Elegir de qué te callas
Más complicado que tener algo que decir es decidir de qué se calla en un momento en el que, desbordados de información y de imágenes, no puede alegarse desconocimiento por ninguna causa
Resulta más difícil callar que hablar, tal como se ha puesto el tiempo. La época exige formarse una opinión a toda prisa y expresarla, para que todas las impresiones cuenten lo mismo y, así, pueda tomarse la confusión por pluralismo. Es buen momento para las creencias, entonces. No podría distinguirse si a la sociedad le faltan referentes o si han quedado diluidos porque, para que se propague un argumento, no se aprecia tanto lo que sepas de él, sino los seguidores que tengas o la audiencia que des. Lo que se valorará, al cabo, serán tus ganas de decir cosas, provocadoras a poder ser, con el beneficio de que nadie recordará lo que vayas a decir —empezando por ti, claro— y, por supuesto, a nadie le importará. Que estuviera de moda el habla no supone que también lo estuviera la escucha, que todo no se puede.
Hablar habla cualquiera, pero lo difícil de veras es callar. Y elegir de qué te callas: al envejecer, lo que visitará nuestras conciencias serán antes los silencios que las frases que hicimos mal o que hicimos a destiempo. Peor que haber dicho algo inconveniente es no haber dicho lo que pensábamos. Eso nos perseguirá hasta el final porque, si es la época del ruido, un silencio causa estruendo: más complicado que tener algo que decir es decidir de qué se calla en un momento en el que, desbordados de información y de imágenes, no puede alegarse desconocimiento por ninguna causa. El gran hermano somos también nosotros.
Fue a señalarlo el papa Francisco el día de Navidad, cuando habló de la guerra de Ucrania y de las demás guerras, a las que olvidamos porque no nos encarecen el gas ni los precios. Tiene razón el Papa, que pelea contra lo más retrógrado de la iglesia por mantenerse como una referencia moral para millones de católicos. Tiene razón al reclamar "gestos concretos de solidaridad" y al denunciar que el mundo está "enfermo de indiferencia" cuando, ahora que nada se ignora, ese supone nuestro verdadero dilema ético: decidir a qué somos indiferentes.
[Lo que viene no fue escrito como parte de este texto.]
Example ord_epoch : ymd2ord 1899 12 30 = 693594.
Proof. reflexivity. Qed.
Example ord_max : ymd2ord 9999 12 31 = MAXORDINAL.
Proof. reflexivity. Qed.
Example ord2ymd_tests :
  ord2ymd 1 = (1, 1, 1) /\ ord2ymd 693594 = (1899, 12, 30) /\
  ord2ymd 730120 = (2000, 1, 1) /\ ord2ymd 730179 = (2000, 2, 29) /\
  ord2ymd 730485 = (2000, 12, 31) /\ ord2ymd MAXORDINAL = (9999, 12, 31).
Proof. vm_compute. repeat split. Qed.
Example ntd_tests :
  number_to_date 0 = Ok (PDateTime 1899 12 30) /\
  number_to_date 1 = Ok (PDateTime 1899 12 31) /\
  number_to_date 2 = Ok (PDateTime 1900 1 1) /\
  number_to_date 61 = Ok (PDateTime 1900 3 1) /\
  number_to_date (-1) = Ok (PDateTime 1899 12 29).
Proof. vm_compute. repeat split. Qed.

(* ------------------------------------------------------------------ *)
(** ** Lemmas on the calendar *)

Lemma DI400Y_eq : DI400Y = 146097.
Proof. reflexivity. Qed.
Lemma DI100Y_eq : DI100Y = 36524.
Proof. reflexivity. Qed.
Lemma DI4Y_eq : DI4Y = 1461.
Proof. reflexivity. Qed.

Lemma div_eq (x d q : Z) : 0 < d -> d * q <= x < d * q + d -> x / d = q.
Proof.
  intros Hd Hx. symmetry. apply Z.div_unique_pos with (x - d * q); lia.
Qed.

Lemma zrange_forall (f : Z -> bool) (lo : Z) (n : nat) :
  forallb f (zrange lo n) = true ->
  forall x, lo <= x < lo + Z.of_nat n -> f x = true.
Proof.
  intros H x Hx. unfold zrange in H. rewrite forallb_forall in H.
  apply H. apply in_map_iff. exists (Z.to_nat (x - lo)). split; [lia|].
  apply in_seq. lia.
Qed.

Lemma is_leap_periodic (x a : Z) : is_leap (400 * a + x) = is_leap x.
Proof.
  unfold is_leap.
  replace (400 * a + x) with (x + (100 * a) * 4) by ring.
  rewrite Z.mod_add by lia.
  replace (x + (100 * a) * 4) with (x + (4 * a) * 100) by ring.
  rewrite Z.mod_add by lia.
  replace (x + (4 * a) * 100) with (x + a * 400) by ring.
  rewrite Z.mod_add by lia. done.
Qed.

(** [_ord2ymd]'s leap-year flag agrees with [_is_leap] of the year it computes
    (the assertion [leapyear == _is_leap(year)] of its source). *)
Lemma leap_flag_is_leap (a b c e : Z) :
  0 <= b <= 3 -> 0 <= c <= 24 -> 0 <= e <= 3 ->
  is_leap (400 * a + 100 * b + 4 * c + e + 1) = leap_flag b c e.
Proof.
  intros Hb Hc He.
  replace (400 * a + 100 * b + 4 * c + e + 1)
    with (400 * a + (100 * b + 4 * c + e + 1)) by ring.
  rewrite is_leap_periodic.
  assert (Htab : leap_flag_table_ok = true) by (vm_compute; reflexivity).
  unfold leap_flag_table_ok in Htab.
  pose proof (zrange_forall _ 0 4 Htab b ltac:(simpl; lia)) as Hb'. cbv beta in Hb'.
  pose proof (zrange_forall _ 0 25 Hb' c ltac:(simpl; lia)) as Hc'. cbv beta in Hc'.
  pose proof (zrange_forall _ 0 4 Hc' e ltac:(simpl; lia)) as He'. cbv beta in He'.
  by apply Bool.eqb_prop in He'.
Qed.

Lemma days_before_year_decomp (a b c e : Z) :
  0 <= b <= 3 -> 0 <= c <= 24 -> 0 <= e <= 3 ->
  days_before_year (400 * a + 100 * b + 4 * c + e + 1)
  = 146097 * a + 36524 * b + 1461 * c + 365 * e.
Proof.
  intros Hb Hc He. unfold days_before_year.
  replace (400 * a + 100 * b + 4 * c + e + 1 - 1)
    with (400 * a + 100 * b + 4 * c + e) by ring.
  rewrite (div_eq _ 4 (100 * a + 25 * b + c)) by lia.
  rewrite (div_eq _ 100 (4 * a + b)) by lia.
  rewrite (div_eq _ 400 a) by lia.
  ring.
Qed.

Lemma ord2ymd_month_spec (leap : bool) (u : Z) : 0 <= u <= 364 ->
  let '(m, d) := ord2ymd_month u leap in
  1 <= m <= 12 /\ 1 <= d <= (if (m =? 2) && leap then 29 else DAYS_IN_MONTH m) /\
  DAYS_BEFORE_MONTH m + (if (m >? 2) && leap then 1 else 0) + d = u + 1.
Proof.
  intros Hu.
  assert (Htab : month_table_ok = true) by (vm_compute; reflexivity).
  unfold month_table_ok in Htab. apply andb_true_iff in Htab as [Ht Hf].
  assert (H : month_day_ok leap u = true).
  { destruct leap; [eapply zrange_forall; [exact Ht|]|eapply zrange_forall; [exact Hf|]];
      simpl; lia. }
  unfold month_day_ok in H. destruct (ord2ymd_month u leap) as [m d].
  repeat rewrite andb_true_iff in H.
  destruct H as [[[[H1 H2] H3] H4] H5].
  apply Z.leb_le in H1, H2, H3, H4. apply Z.eqb_eq in H5. lia.
Qed.

(** [_ord2ymd] is a right inverse of [_ymd2ord]: the date it returns for day
    number [k] is valid and has day number [k]. *)
Lemma ord2ymd_correct (k y m d : Z) :
  ord2ymd k = (y, m, d) -> valid_date y m d /\ ymd2ord y m d = k.
Proof.
  unfold ord2ymd. rewrite DI400Y_eq, DI100Y_eq, DI4Y_eq. cbv zeta.
  set (a := (k - 1) / 146097). set (r := (k - 1) mod 146097).
  set (b := r / 36524). set (r2 := r mod 36524).
  set (c := r2 / 1461). set (r3 := r2 mod 1461).
  set (e := r3 / 365). set (u := r3 mod 365).
  assert (Ha : k - 1 = 146097 * a + r) by (apply Z.div_mod; lia).
  assert (Hr : 0 <= r < 146097) by (apply Z.mod_pos_bound; lia).
  assert (Hb : r = 36524 * b + r2) by (apply Z.div_mod; lia).
  assert (Hr2 : 0 <= r2 < 36524) by (apply Z.mod_pos_bound; lia).
  assert (Hc : r2 = 1461 * c + r3) by (apply Z.div_mod; lia).
  assert (Hr3 : 0 <= r3 < 1461) by (apply Z.mod_pos_bound; lia).
  assert (He : r3 = 365 * e + u) by (apply Z.div_mod; lia).
  assert (Hu : 0 <= u < 365) by (apply Z.mod_pos_bound; lia).
  clearbody a r b r2 c r3 e u.
  assert (0 <= b <= 4 /\ 0 <= c <= 24 /\ 0 <= e <= 4) as (Hb4 & Hc24 & He4) by lia.
  unfold valid_date, ymd2ord, days_in_month, days_before_month.
  destruct ((e =? 4) || (b =? 4)) eqn:Hsp.
  - intros [= <- <- <-].
    change (DAYS_IN_MONTH 12) with 31. change (DAYS_BEFORE_MONTH 12) with 334. apply orb_true_iff in Hsp as [Hsp|Hsp]; apply Z.eqb_eq in Hsp.
    + (* day 366 of a leap year *)
      replace (a * 400 + 1 + b * 100 + c * 4 + e - 1)
        with (400 * a + 100 * b + 4 * c + 3 + 1) by lia.
      rewrite leap_flag_is_leap, days_before_year_decomp by lia.
      assert (c <> 24) by lia.
      unfold leap_flag. replace (c =? 24) with false by (symmetry; apply Z.eqb_neq; lia).
      simpl. lia.
    + (* the last day of a 400-year cycle *)
      replace (a * 400 + 1 + b * 100 + c * 4 + e - 1)
        with (400 * a + 100 * 3 + 4 * 24 + 3 + 1) by lia.
      rewrite leap_flag_is_leap, days_before_year_decomp by lia.
      simpl. lia.
  - apply orb_false_iff in Hsp as [He' Hb'].
    apply Z.eqb_neq in He', Hb'.
    pose proof (ord2ymd_month_spec (leap_flag b c e) u ltac:(lia)) as Hmd.
    unfold leap_flag in Hmd |- *.
    destruct (ord2ymd_month u _) as [mo da].
    intros [= <- <- <-].
    replace (a * 400 + 1 + b * 100 + c * 4 + e)
      with (400 * a + 100 * b + 4 * c + e + 1) by lia.
    rewrite leap_flag_is_leap, days_before_year_decomp by lia.
    unfold leap_flag. lia.
Qed.

Lemma month_facts_all (y : Z) : month_facts_ok y = true.
Proof.
  unfold month_facts_ok, days_before_month, days_in_month.
  destruct (is_leap y); vm_compute; reflexivity.
Qed.

Lemma month_bounds (y m : Z) : 1 <= m <= 12 ->
  0 <= days_before_month y m /\ 28 <= days_in_month y m /\
  days_before_month y m + days_in_month y m <= 365 + (if is_leap y then 1 else 0).
Proof.
  intros Hm. pose proof (month_facts_all y) as H. unfold month_facts_ok in H.
  repeat rewrite andb_true_iff in H. destruct H as [[[[H1 _] _] _] _].
  pose proof (zrange_forall _ 1 12 H1 m ltac:(simpl; lia)) as H. cbv beta in H.
  repeat rewrite andb_true_iff in H. destruct H as [[[Ha Hb] Hc] _].
  apply Z.leb_le in Ha, Hb, Hc. lia.
Qed.

Lemma month_order (y m m' : Z) : 1 <= m <= 12 -> 1 <= m' <= 12 -> m < m' ->
  days_before_month y m + days_in_month y m <= days_before_month y m'.
Proof.
  intros Hm Hm' Hlt. pose proof (month_facts_all y) as H. unfold month_facts_ok in H.
  repeat rewrite andb_true_iff in H. destruct H as [[[[H1 _] _] _] _].
  pose proof (zrange_forall _ 1 12 H1 m ltac:(simpl; lia)) as H. cbv beta in H.
  repeat rewrite andb_true_iff in H. destruct H as [_ H].
  pose proof (zrange_forall _ 1 12 H m' ltac:(simpl; lia)) as H'. cbv beta in H'.
  apply orb_true_iff in H' as [H'|H']; apply Z.leb_le in H'; lia.
Qed.

Lemma month_next (y m : Z) : 1 <= m <= 11 ->
  days_before_month y (m + 1) = days_before_month y m + days_in_month y m.
Proof.
  intros Hm. pose proof (month_facts_all y) as H. unfold month_facts_ok in H.
  repeat rewrite andb_true_iff in H. destruct H as [[[[_ H2] _] _] _].
  pose proof (zrange_forall _ 1 11 H2 m ltac:(simpl; lia)) as H. cbv beta in H.
  by apply Z.eqb_eq in H.
Qed.

Lemma month_ends (y : Z) :
  days_before_month y 1 = 0 /\
  days_before_month y 12 = 334 + (if is_leap y then 1 else 0) /\
  days_in_month y 12 = 31.
Proof.
  pose proof (month_facts_all y) as H. unfold month_facts_ok in H.
  repeat rewrite andb_true_iff in H. destruct H as [[[[_ _] H3] H4] H5].
  apply Z.eqb_eq in H3, H4, H5. auto.
Qed.

Lemma div_step (y k : Z) : 0 < k ->
  y / k = (y - 1) / k + (if y mod k =? 0 then 1 else 0).
Proof.
  intros Hk. pose proof (Z.div_mod y k ltac:(lia)) as Hdm.
  pose proof (Z.mod_pos_bound y k Hk) as Hb.
  destruct (Z.eqb_spec (y mod k) 0) as [Hz|Hz].
  - rewrite (div_eq (y - 1) k (y / k - 1)); nia.
  - rewrite (div_eq (y - 1) k (y / k)); nia.
Qed.

Lemma mod_0_weaken (y p q : Z) : 0 < p -> 0 < q -> y mod (p * q) = 0 -> y mod q = 0.
Proof.
  intros Hp Hq H. pose proof (Z.div_mod y (p * q) ltac:(nia)).
  assert (E : y = (p * (y / (p * q))) * q) by nia.
  rewrite E. apply Z.mod_mul. lia.
Qed.

(** One year more adds 365 days, 366 after a leap year. *)
Lemma days_before_year_succ (y : Z) :
  days_before_year (y + 1) = days_before_year y + 365 + (if is_leap y then 1 else 0).
Proof.
  unfold days_before_year. replace (y + 1 - 1) with y by ring.
  rewrite (div_step y 4), (div_step y 100), (div_step y 400) by lia.
  assert (H100 : y mod 100 = 0 -> y mod 4 = 0) by (apply (mod_0_weaken y 25 4); lia).
  assert (H400 : y mod 400 = 0 -> y mod 100 = 0) by (apply (mod_0_weaken y 4 100); lia).
  unfold is_leap.
  destruct (Z.eqb_spec (y mod 4) 0), (Z.eqb_spec (y mod 100) 0),
    (Z.eqb_spec (y mod 400) 0); simpl; lia.
Qed.

Lemma days_before_year_mono (y : Z) (n : nat) :
  days_before_year (y + 1) <= days_before_year (y + 1 + Z.of_nat n).
Proof.
  induction n as [|n IH].
  - simpl. rewrite Z.add_0_r. lia.
  - replace (y + 1 + Z.of_nat (S n)) with (y + 1 + Z.of_nat n + 1) by lia.
    rewrite (days_before_year_succ (y + 1 + Z.of_nat n)). destruct (is_leap _); lia.
Qed.

Lemma ymd2ord_bounds (y m d : Z) : valid_date y m d ->
  days_before_year y + 1 <= ymd2ord y m d <= days_before_year (y + 1).
Proof.
  intros [Hm Hd]. pose proof (month_bounds y m Hm).
  rewrite days_before_year_succ. unfold ymd2ord. destruct (is_leap y); lia.
Qed.

(** [_ymd2ord] is one-to-one on valid dates. *)
Lemma ymd2ord_inj (y m d y' m' d' : Z) :
  valid_date y m d -> valid_date y' m' d' ->
  ymd2ord y m d = ymd2ord y' m' d' -> (y, m, d) = (y', m', d').
Proof.
  intros Hv Hv' E.
  assert (y = y') as <-.
  { pose proof (ymd2ord_bounds y m d Hv) as B. pose proof (ymd2ord_bounds y' m' d' Hv') as B'.
    destruct (Z.lt_trichotomy y y') as [Hlt|[Heq|Hlt]]; [exfalso| done |exfalso].
    - pose proof (days_before_year_mono y (Z.to_nat (y' - y - 1))).
      replace (y + 1 + Z.of_nat (Z.to_nat (y' - y - 1))) with y' in * by lia. lia.
    - pose proof (days_before_year_mono y' (Z.to_nat (y - y' - 1))).
      replace (y' + 1 + Z.of_nat (Z.to_nat (y - y' - 1))) with y in * by lia. lia. }
  destruct Hv as [Hm Hd], Hv' as [Hm' Hd']. unfold ymd2ord in E.
  destruct (Z.lt_trichotomy m m') as [H|[<-|H]].
  - pose proof (month_order y m m' Hm Hm' H). lia.
  - f_equal. lia.
  - pose proof (month_order y m' m Hm' Hm H). lia.
Qed.

Lemma next_day_spec (y m d y' m' d' : Z) : valid_date y m d ->
  next_day (y, m, d) = (y', m', d') ->
  valid_date y' m' d' /\ ymd2ord y' m' d' = ymd2ord y m d + 1.
Proof.
  intros [Hm Hd]. unfold next_day.
  destruct (Z.ltb_spec d (days_in_month y m)).
  { intros [= <- <- <-]. unfold valid_date, ymd2ord. lia. }
  destruct (Z.ltb_spec m 12); intros [= <- <- <-].
  - pose proof (month_bounds y (m + 1) ltac:(lia)). unfold valid_date, ymd2ord.
    rewrite month_next by lia. lia.
  - assert (m = 12) as -> by lia.
    destruct (month_ends y) as (_ & H12 & H31).
    destruct (month_ends (y + 1)) as (H1 & _ & _).
    pose proof (month_bounds (y + 1) 1 ltac:(lia)).
    unfold valid_date, ymd2ord. rewrite days_before_year_succ, H1.
    destruct (is_leap y); lia.
Qed.

Lemma prev_day_spec (y m d y' m' d' : Z) : valid_date y m d ->
  prev_day (y, m, d) = (y', m', d') ->
  valid_date y' m' d' /\ ymd2ord y' m' d' = ymd2ord y m d - 1.
Proof.
  intros [Hm Hd]. unfold prev_day.
  destruct (Z.ltb_spec 1 d).
  { intros [= <- <- <-]. unfold valid_date, ymd2ord. lia. }
  destruct (Z.ltb_spec 1 m); intros [= <- <- <-].
  - pose proof (month_bounds y (m - 1) ltac:(lia)). unfold valid_date, ymd2ord.
    pose proof (month_next y (m - 1) ltac:(lia)) as Hn.
    replace (m - 1 + 1) with m in Hn by ring. lia.
  - assert (m = 1) as -> by lia.
    destruct (month_ends (y - 1)) as (_ & H12 & H31).
    destruct (month_ends y) as (H1 & _ & _).
    unfold valid_date, ymd2ord.
    pose proof (days_before_year_succ (y - 1)) as Hs. replace (y - 1 + 1) with y in Hs by ring.
    rewrite H12, H31, H1. destruct (is_leap (y - 1)); lia.
Qed.

Lemma ord2ymd_succ (k : Z) : ord2ymd (k + 1) = next_day (ord2ymd k).
Proof.
  destruct (ord2ymd k) as [[y m] d] eqn:E. apply ord2ymd_correct in E as [Hv Ho].
  destruct (next_day (y, m, d)) as [[y' m'] d'] eqn:N.
  apply next_day_spec in N as [Hv' Ho']; [|done].
  destruct (ord2ymd (k + 1)) as [[y2 m2] d2] eqn:E2.
  apply ord2ymd_correct in E2 as [Hv2 Ho2].
  apply ymd2ord_inj; [done|done|lia].
Qed.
A la mañana siguiente de que el Papa hubiera pronunciado su discurso, EL PAÍS llevaba en su primera un titular a cuatro columnas: "La Iglesia impone el silencio sobre cientos de abusos". Primero fueron 251 casos los que recopiló el diario; luego, 500. La información, firmada por Julio Núñez e Íñigo Domínguez, describía la falta de respuesta de la Conferencia Episcopal un año después de que recibiera el primer informe, pese a que los periodistas llamaron puerta por puerta a las 141 órdenes y diócesis afectadas. Una de las víctimas se preguntaba: "¿Que te jodan la vida sale gratis?". Otra decía: "Esto sigue siendo como Vetusta en La Regenta. Comprendo que mis padres no denunciaran. Si ahora es así, en los años setenta no quiero ni pensarlo". Tiene razón el Papa: la indiferencia es un mal, emparentado con la hipermetropía: se ve antes de lejos que de cerca. En la época del ruido, un silencio causa estruendo.